== Data in this exercise ==

(** ** [Player.get_absolute_url] *)

(** X15. Where [int] reads the decimal numbers and rejects the text keys
    of the platform table, as the builtin does, [Player.get_absolute_url]
    links to a profile only for a player whose platform is stored as one
    of the numbers ['1'], ['2'], ['4'] and ['6']: every URL other than
    ['#1'] and ['#2'] comes from [reverse], called with the API name of
    that number and with the online id for Steam, the player name
    otherwise. A platform stored as a text with a character that is no
    digit, such as ['Steam'], ['OnlinePlatform_Steam'] or a name that the
    table lacks, gives ['#2'] for a human player and ['#1'] for a bot. *)
Theorem player_url_numeric_platform
    (reverse : string → gmap string (option pyval) → result string)
    (int : string → result Z) (self : Player.t) :
  (∀ z, z ∈ [1; 2; 4; 6] → int (str_of_int z) = Ok z) →
  (∀ s, KStr s ∈ PLATFORMS_MAPPINGS_items.*1 → str_forall is_digit s = false →
        ∃ e, int s = Raise e) →
  (∀ url,
     get_absolute_url reverse int self = Ok url →
     url ≠ "#1" → url ≠ "#2" →
     ∃ z api,
       z ∈ [1; 2; 4; 6]
       ∧ Player.bot self = false
       ∧ Player.platform self = Some (str_of_int z)
       ∧ PLATFORMS_MAPPINGS !! KInt z = Some (VStr api)
       ∧ reverse "users:player"
           (dict_literal
              [ ("platform", Some (VStr api));
                ("player_id",
                 if decide (z = PLATFORM_STEAM)
                 then VStr <$> Player.online_id self
                 else Some (VStr (Player.player_name self))) ])
         = Ok url)
  ∧ (∀ s,
       Player.platform self = Some s → str_forall is_digit s = false →
       get_absolute_url reverse int self
         = Ok (if Player.bot self then "#1" else "#2")).
Proof.
  intros Hnum Hname. split; [intros url|]; cycle 1.
  { intros s Hplatform Hs. unfold get_absolute_url. rewrite Hplatform.
    destruct (Player.bot self); [done|].
    cbn [orb platform_falsy platform_key default].
    rewrite bool_decide_eq_false_2 by (intros [= ->]; discriminate Hs).
    rewrite bool_decide_eq_false_2 by (intros ->; discriminate Hs).
    cbn [orb]. unfold getitem, id.
    destruct (PLATFORMS_MAPPINGS !! KStr s) as [mapped|] eqn:Hmapped; [|done].
    apply dict_literal_lookup_Some in Hmapped.
    destruct (Hname s) as [e He]; [|done|].
    - apply list_elem_of_fmap. by exists (KStr s, mapped).
    - cbn [mbind result_bind]. by rewrite He. }
  unfold get_absolute_url.
  destruct (Player.bot self) eqn:Hbot; [by intros [= <-]|].
  destruct (Player.platform self) as [s|] eqn:Hplatform;
    [|rewrite orb_true_r; by intros [= <-]].
  cbn [orb platform_falsy platform_key default].
  destruct (bool_decide (Some s = Some "0")) eqn:H0; [by intros [= <-]|].
  apply bool_decide_eq_false in H0.
  destruct (bool_decide (s = "")); [by intros [= <-]|].
  cbn [orb]. unfold getitem, id.
  destruct (PLATFORMS_MAPPINGS !! KStr s) as [mapped|] eqn:Hmapped;
    [|by intros [= <-]].
  apply dict_literal_lookup_Some in Hmapped.
  unfold PLATFORMS_MAPPINGS_items in Hmapped.
  cbn [mbind result_bind].
  repeat (apply elem_of_cons in Hmapped as [Heq | Hmapped];
    [ first
        [ discriminate Heq
        | injection Heq as -> ->;
          first
            [ (* a text key: [int] raises *)
              match goal with
              | |- context [int ?s] =>
                  destruct (Hname s) as [e He];
                  [ by apply (bool_decide_unpack _)
                  | reflexivity
                  | rewrite He; by intros [= <-] ]
              end
            | (* the key '0' *)
              by destruct H0
            | (* a numeric key *)
              idtac ] ]
    | ]).
  all: try by apply elem_of_nil in Hmapped.
  all: unfold PLATFORM_STEAM, PLATFORM_PSN, PLATFORM_XBOX, PLATFORM_SWITCH.
  - assert (Hint : int (pretty 1%positive) = Ok 1)
      by (apply (Hnum 1); by apply (bool_decide_unpack _)).
    rewrite Hint. cbn [mbind result_bind]. intros Hrev _ Hne2. exists 1, "steam".
    split; [by apply (bool_decide_unpack _)|]. do 3 (split; [done|]).
    unfold try_except in Hrev. by destruct (reverse _ _); simplify_eq.
  - assert (Hint : int (pretty 2%positive) = Ok 2)
      by (apply (Hnum 2); by apply (bool_decide_unpack _)).
    rewrite Hint. cbn [mbind result_bind]. intros Hrev _ Hne2. exists 2, "ps4".
    split; [by apply (bool_decide_unpack _)|]. do 3 (split; [done|]).
    unfold try_except in Hrev. by destruct (reverse _ _); simplify_eq.
  - assert (Hint : int (pretty 4%positive) = Ok 4)
      by (apply (Hnum 4); by apply (bool_decide_unpack _)).
    rewrite Hint. cbn [mbind result_bind]. intros Hrev _ Hne2. exists 4, "xboxone".
    split; [by apply (bool_decide_unpack _)|]. do 3 (split; [done|]).
    unfold try_except in Hrev. by destruct (reverse _ _); simplify_eq.
  - assert (Hint : int (pretty 6%positive) = Ok 6)
      by (apply (Hnum 6); by apply (bool_decide_unpack _)).
    rewrite Hint. cbn [mbind result_bind]. intros Hrev _ Hne2. exists 6, "switch".
    split; [by apply (bool_decide_unpack _)|]. do 3 (split; [done|]).
    unfold try_except in Hrev. by destruct (reverse _ _); simplify_eq.
Qed.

===

(Problem to solve)
What you give back should be exactly the lines of the data above from the line with "Some (str_of_int z)" through the line with "[mapped|] eqn:Hmapped; [|done].", both of those included, and nothing more.

(Output for this task)
       ∧ Player.platform self = Some (str_of_int z)
       ∧ PLATFORMS_MAPPINGS !! KInt z = Some (VStr api)
       ∧ reverse "users:player"
           (dict_literal
              [ ("platform", Some (VStr api));
                ("player_id",
                 if decide (z = PLATFORM_STEAM)
                 then VStr <$> Player.online_id self
                 else Some (VStr (Player.player_name self))) ])
         = Ok url)
  ∧ (∀ s,
       Player.platform self = Some s → str_forall is_digit s = false →
       get_absolute_url reverse int self
         = Ok (if Player.bot self then "#1" else "#2")).
Proof.
  intros Hnum Hname. split; [intros url|]; cycle 1.
  { intros s Hplatform Hs. unfold get_absolute_url. rewrite Hplatform.
    destruct (Player.bot self); [done|].
    cbn [orb platform_falsy platform_key default].
    rewrite bool_decide_eq_false_2 by (intros [= ->]; discriminate Hs).
    rewrite bool_decide_eq_false_2 by (intros ->; discriminate Hs).
    cbn [orb]. unfold getitem, id.
    destruct (PLATFORMS_MAPPINGS !! KStr s) as [mapped|] eqn:Hmapped; [|done].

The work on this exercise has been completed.